=== TRY IT ===
How do the lines below between the ones holding "copied <-- copyOutput" and "else if cancelled", inclusive, read? Give them again exactly, with no other lines.

=== SOURCE DATA ===
(* ===== verification/JobPackages.v ===== *)
(** * The runner of packages steps (internal/feature/taskjob/packages.go)

    A packages step is one transaction of the packages module after another.
    apt runs in a unit of its own, so a panel that restarts takes the job back
    in the transaction its log says it was in. *)

From S2P Require Import Prelude GoStrings GoRegexp GoTime ApiCodes TaskModel TaskRefs Interact.
From S2P Require Import JobProg.
From S2P Require Import JobOutput.
From S2P Require Import JobNode JobRunners.

#[local] Open Scope prog_scope.

Definition aptUnitPrefix : string := "sfpanel-apt-".
Definition pkgUpdate : string := "update".
Definition phaseMarker : string := "[sfpanel-task] phase=".

(** [[0-9]{8}-[0-9]{6}-[0-9a-f]{4}] *)
Definition tx_id : re :=
  RCat (rRep 8 (RClass is_digit)) (RCat (rChar "-") (RCat (rRep 6 (RClass is_digit)) (RCat (rChar "-")
    (rRep 4 (RClass (fun c => is_digit c || byte_in c "a" "f")))))).

Fixpoint span_digit (s : string) : string * string :=
  match s with
  | String c s' => if is_digit c then let '(ds, r) := span_digit s' in (String c ds, r) else ("", s)
  | EmptyString => ("", "")
  end.
(** [phaseLine]'s two groups. *)
Definition match_phase (line : string) : option (string * string) :=
  rest ← cutPrefix line phaseMarker;
  let '(ds, rest) := span_digit rest in
  if ds ==s "" then None
  else tx ← cutPrefix rest " tx="; if matchString tx_id tx then Some (ds, tx) else None.

(** ** The phases of a step *)

Record pkgPhase : Type := mkPkgPhase { ph_kind : string; ph_names : option (list string) }.

Definition names_of (l : option (list string)) : list string := default [] l.
Definition packagePhases (p : PackagesStep) : list pkgPhase :=
  (if pk_Update p then [mkPkgPhase pkgUpdate None] else []) ++
  (if pk_UpgradeAll p then [mkPkgPhase "upgrade" None]
   else if negb (length (names_of (pk_Upgrade p)) =? 0)%nat then [mkPkgPhase "upgrade" (pk_Upgrade p)] else []) ++
  (if negb (length (names_of (pk_Install p)) =? 0)%nat then [mkPkgPhase "install" (pk_Install p)] else []) ++
  (if negb (length (names_of (pk_Remove p)) =? 0)%nat then [mkPkgPhase "remove" (pk_Remove p)] else []).

Definition zero_packages : PackagesStep := mkPackagesStep false false None None None.
Definition spec_packages (s : JobSpec) : PackagesStep := default zero_packages (js_Packages s).

(** ** Marks in the job's log *)

Record phaseMark : Type := mkPhaseMark { pm_phase : Z; pm_tx : string; pm_end : Z }.

(** [strconv.Atoi] of digits, its error ignored: what overflows is the
    greatest int. *)
Definition atoi_digits (s : string) : Z := default (2 ^ 63 - 1) (atoi s).

(** The lines of [text], which starts at [pos]; the last is kept only when it
    is ended. *)
Fixpoint marks_from (line : string) (pos : Z) (text : string) : list phaseMark :=
  match text with
  | EmptyString => []
  | String c text =>
      let pos := pos + 1 in
      if Ascii.eqb c newline then
        match match_phase (srev line) with
        | Some (ds, tx) => mkPhaseMark (atoi_digits ds) tx pos :: marks_from "" pos text
        | None => marks_from "" pos text
        end
      else marks_from (String c line) pos text
  end.
Definition readPhaseMarks (path : string) : jprog (option (list phaseMark * Z)) :=
  data <-- jdo (ReadFile path) ;;
  Ret (match data with
       | Ok (Some text) => Some (marks_from "" 0 text, Z.of_nat (String.length text))
       | _ => None
       end).

(** ** Following a transaction *)

Definition copyOutput (j : Job) (src : string) (offset : Z) : jprog Z :=
  data <-- jdo (ReadFrom src offset) ;;
  match data with
  | None => Ret offset
  | Some data =>
      opened <-- jdo (OpenAppend (job_LogPath j)) ;;
      if negb opened then Ret offset
      else n <-- jdo (CopyTo (job_LogPath j) data) ;; Ret (offset + n)
  end.

(** How a wait ended: [None] when the transaction's record is gone. *)
Record waited : Type := mkWaited { wt_end : option (string * Z); wt_cancelled : bool; wt_copied : Z }.

Definition pollEvery : Duration := Second.

Section Packages.
Variable message_text : message -> string.
Variable SanitizeOutput : string -> string.
(** Polls of one transaction. *)
Variable fuel : nat.

Fixpoint wait_tx (n : nat) (j : Job) (tx : string) (cancelled : bool) (copied : Z) : jprog waited :=
  match n with
  | O => Stuck
  | S n =>
      st <-- jdo (PkgStatus tx) ;;
      match st with
      | Err _ => Ret (mkWaited None cancelled copied)
      | Ok st =>
          copied <-- copyOutput j (ts_logPath st) copied ;;
          if negb (ts_running st) then Ret (mkWaited (Some (ts_result st, ts_exitCode st)) cancelled copied)
          else if cancelled then jdo (JSleep pollEvery) ;;; wait_tx n j tx true copied
          else c <-- jdo (SelectCancel pollEvery) ;; wait_tx n j tx c copied
      end
  end.

(** What the transactions changed: how many packages, if all were counted. *)
Fixpoint count_changed (done : list string) : jprog (Z * bool) :=
  match done with
  | [] => Ret (0, true)
  | tx :: done =>
      st <-- jdo (PkgStatus tx) ;;
      c <-- (match st with Err _ => Ret None | Ok st => jdo (PkgChanged (ts_logPath st)) end) ;;
      rest <-- count_changed done ;;
      Ret (match c with Some c => (c + rest.1, rest.2) | None => (rest.1, false) end)
  end.

Definition ended (status summary : string) (exit : option Z) (done : list string) : jprog Result :=
  if (length done =? 0)%nat then
    Ret (mkResult status false exit (if status ==s JobSucceeded then "package lists updated" else summary))
  else
    n <-- count_changed done ;;
    let '(n, counted) := n in
    let '(changed, what) :=
      if negb counted then (true, "packages changed; apt printed no summary, so they were not counted")
      else if n =? 0 then (false, "no packages changed")
      else if n =? 1 then (true, "1 package changed")
      else (true, itoa n +:+ " packages changed") in
    Ret (mkResult status changed exit (if summary ==s "" then what else summary +:+ " (" +:+ what +:+ ")")).

(** ** The phases, one after another *)

Definition end_packages (j : Job) (res : jprog Result) : jprog unit := res <-- res ;; finish (job_ID j) res ;;; Ret tt.

Definition tx_unit (ph : pkgPhase) (id : string) : string :=
  if negb (ph_kind ph ==s pkgUpdate) then aptUnitPrefix +:+ id +:+ ".service" else "".

(** The transaction of a phase that is in none, started and recorded. *)
Definition start_tx (j : Job) (i : Z) (ph : pkgPhase) (done : list string) : jprog (Result + (Job * string)) :=
  gone <-- jdo JobCtxErr ;;
  if gone : bool then
    res <-- ended JobCancelled ("cancelled before the " +:+ ph_kind ph +:+ " transaction") None done ;; Ret (inl res)
  else
    id <-- jdo (PkgStart (ph_kind ph) (ph_names ph)) ;;
    match id with
    | Err e =>
        let summary := match e with TxRefused code msg => code +:+ ": " +:+ msg | TxFailed text => SanitizeOutput text end in
        res <-- ended JobFailed summary None done ;; Ret (inl res)
    | Ok id =>
        x <-- SetUnit j (tx_unit ph id) ;;
        let j := match x with Ok j => j | Err _ => j end in
        appendLog j (phaseMarker +:+ itoa i +:+ " tx=" +:+ id) ;;;
        Ret (inr (j, id))
    end.

(** How a phase that was waited for lets the step go on; [None] is on. *)
Definition phase_end (ph : pkgPhase) (w : waited) (done : list string) : option (jprog Result) :=
  let '(result, code) := default ("", -1) (wt_end w) in
  if wt_cancelled w then
    Some (ended JobCancelled ("cancelled; the " +:+ ph_kind ph +:+ " transaction ran to its end (" +:+ result +:+ ")") None done)
  else
    match wt_end w with
    | None => Some (ended JobInterrupted ("the " +:+ ph_kind ph +:+ " transaction's record is gone") None done)
    | Some _ =>
        if result ==s "success" then None
        else if result ==s "failed" then
          Some (ended JobFailed (ph_kind ph +:+ " failed with exit status " +:+ itoa code)
                  (if 0 <=? code then Some code else None) done)
        else
          Some (ended JobInterrupted ("the " +:+ ph_kind ph +:+ " transaction stopped without saying how it ended") None done)
    end.

Fixpoint run_phases (j : Job) (i : Z) (rest : list pkgPhase) (tx : string) (copied : Z) (done : list string) : jprog unit :=
  match rest with
  | [] => end_packages j (ended JobSucceeded "" (Some 0) done)
  | ph :: rest =>
      x <-- (if tx ==s "" then start_tx j i ph done else Ret (inr (j, tx))) ;;
      match x with
      | inl res => finish (job_ID j) res ;;; Ret tt
      | inr (j, id) =>
          w <-- wait_tx fuel j id false (if tx ==s "" then 0 else copied) ;;
          let done := if negb (ph_kind ph ==s pkgUpdate) then done ++ [id] else done in
          match phase_end ph w done with
          | Some res => end_packages j res
          | None => run_phases j (i + 1) rest "" (wt_copied w) done
          end
      end
  end.

(** ** The runner *)

Definition packages_Check (s : JobSpec) : jprog CheckVerdict :=
  let p := spec_packages s in
  Ret (match find (fun name => negb (matchString validPackageName name))
               (names_of (pk_Upgrade p) ++ names_of (pk_Install p) ++ names_of (pk_Remove p)) with
       | Some name => mkCheckVerdict 0 true ErrInvalidPackageName (message_text (Sprintf "invalid package name %q" [FStr name])) false
       | None => mkCheckVerdict 0 false "" "" false
       end).

Definition packages_Start (j : Job) : jprog (option string) :=
  run_phases j 0 (packagePhases (spec_packages (job_Spec j))) "" 0 [] ;;; Ret None.

(** The int64 after one. *)
Definition int_succ (n : Z) : Z := if n =? 2 ^ 63 - 1 then - 2 ^ 63 else n + 1.

(** The transaction of a job's unit. *)
Definition unit_tx (unit_ : string) : option string :=
  tx ← cutPrefix unit_ aptUnitPrefix; if hasSuffix tx ".service" then Some (trimSuffix tx ".service") else None.

(** Where a job's log says it was: the phase of [tx], how much of its output
    was copied, the marks before it, and whether its own is to be written. *)
Definition resume_at (marks : list phaseMark) (size : Z) (tx : string) : Z * Z * list phaseMark * bool :=
  match last marks with
  | Some m =>
      if pm_tx m ==s tx then (pm_phase m, size - pm_end m, removelast marks, false)
      else (int_succ (pm_phase m), 0, marks, true)
  | None => (0, 0, marks, true)
  end.

(** [phases[i]], for an index that is in range. *)
Definition phase_at (phases : list pkgPhase) (i : Z) : option pkgPhase :=
  if (0 <=? i) && (i <? Z.of_nat (length phases)) then phases !! Z.to_nat i else None.
Definition done_before (phases : list pkgPhase) (marks : list phaseMark) : list string :=
  omap (fun m => ph ← phase_at phases (pm_phase m); if negb (ph_kind ph ==s pkgUpdate) then Some (pm_tx m) else None) marks.

(** An index below zero panics: [Stuck]. *)
Definition packages_Resume (j : Job) : jprog (option string) :=
  let phases := packagePhases (spec_packages (job_Spec j)) in
  marks <-- readPhaseMarks (job_LogPath j) ;;
  match unit_tx (job_Unit j), marks with
  | Some tx, Some (marks, size) =>
      let '(from, copied, before, unmarked) := resume_at marks size tx in
      (if unmarked && (from <? Z.of_nat (length phases))
       then appendLog j (phaseMarker +:+ itoa from +:+ " tx=" +:+ tx) else Ret tt) ;;;
      if from <? 0 then Stuck
      else
        match phase_at phases from with
        | Some ph =>
            if ph_kind ph ==s pkgUpdate
            then Ret (Some ("the job's log does not say which transaction " +:+ tx +:+ " was"))
            else run_phases j from (drop (Z.to_nat from) phases) tx copied (done_before phases before) ;;; Ret None
        | None => Ret (Some ("the job's log does not say which transaction " +:+ tx +:+ " was"))
        end
  | _, _ =>
      Ret (Some (message_text (Sprintf "the job's transaction could not be found again (unit %q)" [FStr (job_Unit j)])))
  end.

Definition PackageRunner : Runner := mkRunner packages_Start packages_Check None (Some packages_Resume) None.
End Packages.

=== TASK OUTPUT ===
          copied <-- copyOutput j (ts_logPath st) copied ;;
          if negb (ts_running st) then Ret (mkWaited (Some (ts_result st, ts_exitCode st)) cancelled copied)
          else if cancelled then jdo (JSleep pollEvery) ;;; wait_tx n j tx true copied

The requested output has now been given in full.